WHAT IS BEING ASKED: Lines to restate from the data below: from the one containing "Lemma reload_uses_mono v" to the one containing "induction l as", both included. Give them again exactly, and only them.

Stored data:
(** *** Eviction *)

Lemma reload_uses_mono v s slot uses r p c : emits r p c → emits (reload_uses v s slot uses r) p c.
Proof. rewrite emits_reload_uses. by left. Qed.

Lemma gen_eviction_spec chk v reg scratch i pos slot r r' :
  gen_eviction_spill_reload chk v reg scratch i pos slot r = Ret r' →
  same_but_code r r' ∧ emits r' pos (Spill v reg slot).
Proof.
  unfold gen_eviction_spill_reload.
  assert (emits (insert_code_first pos (Spill v reg slot) r) pos (Spill v reg slot)) as He.
  { eexists. split; [apply lookup_insert_eq|]. by left. }
  destruct i as [i|]; [|by intros [= <-]].
  set (r1 := reload_uses _ _ _ _ _).
  assert (same_but_code r r1) as H1.
  { destruct (same_but_code_reload v scratch slot
      (filter (λ p, (pos <=? p) = true) (use_positions i))
      (insert_code_first pos (Spill v reg slot) r)) as (?&?&?). by repeat split. }
  assert (emits r1 pos (Spill v reg slot)) as H2 by by apply reload_uses_mono.
  generalize dependent r1. generalize (filter (λ p, (pos <? p) = true) (def_positions i)).
  induction l as [|d l IH]; intros r1 H1 H2; simpl; [by intros [= <-]|].
  destruct (u32_add chk d 1) as [q|]; [|done]. cbn [mbind outcome_bind]. apply IH.
  - destruct H1 as (?&?&?). by repeat split.
  - apply emits_push. by left.
Qed.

COMPLETED EXERCISE:
Lemma reload_uses_mono v s slot uses r p c : emits r p c → emits (reload_uses v s slot uses r) p c.
Proof. rewrite emits_reload_uses. by left. Qed.

Lemma gen_eviction_spec chk v reg scratch i pos slot r r' :
  gen_eviction_spill_reload chk v reg scratch i pos slot r = Ret r' →
  same_but_code r r' ∧ emits r' pos (Spill v reg slot).
Proof.
  unfold gen_eviction_spill_reload.
  assert (emits (insert_code_first pos (Spill v reg slot) r) pos (Spill v reg slot)) as He.
  { eexists. split; [apply lookup_insert_eq|]. by left. }
  destruct i as [i|]; [|by intros [= <-]].
  set (r1 := reload_uses _ _ _ _ _).
  assert (same_but_code r r1) as H1.
  { destruct (same_but_code_reload v scratch slot
      (filter (λ p, (pos <=? p) = true) (use_positions i))
      (insert_code_first pos (Spill v reg slot) r)) as (?&?&?). by repeat split. }
  assert (emits r1 pos (Spill v reg slot)) as H2 by by apply reload_uses_mono.
  generalize dependent r1. generalize (filter (λ p, (pos <? p) = true) (def_positions i)).
  induction l as [|d l IH]; intros r1 H1 H2; simpl; [by intros [= <-]|].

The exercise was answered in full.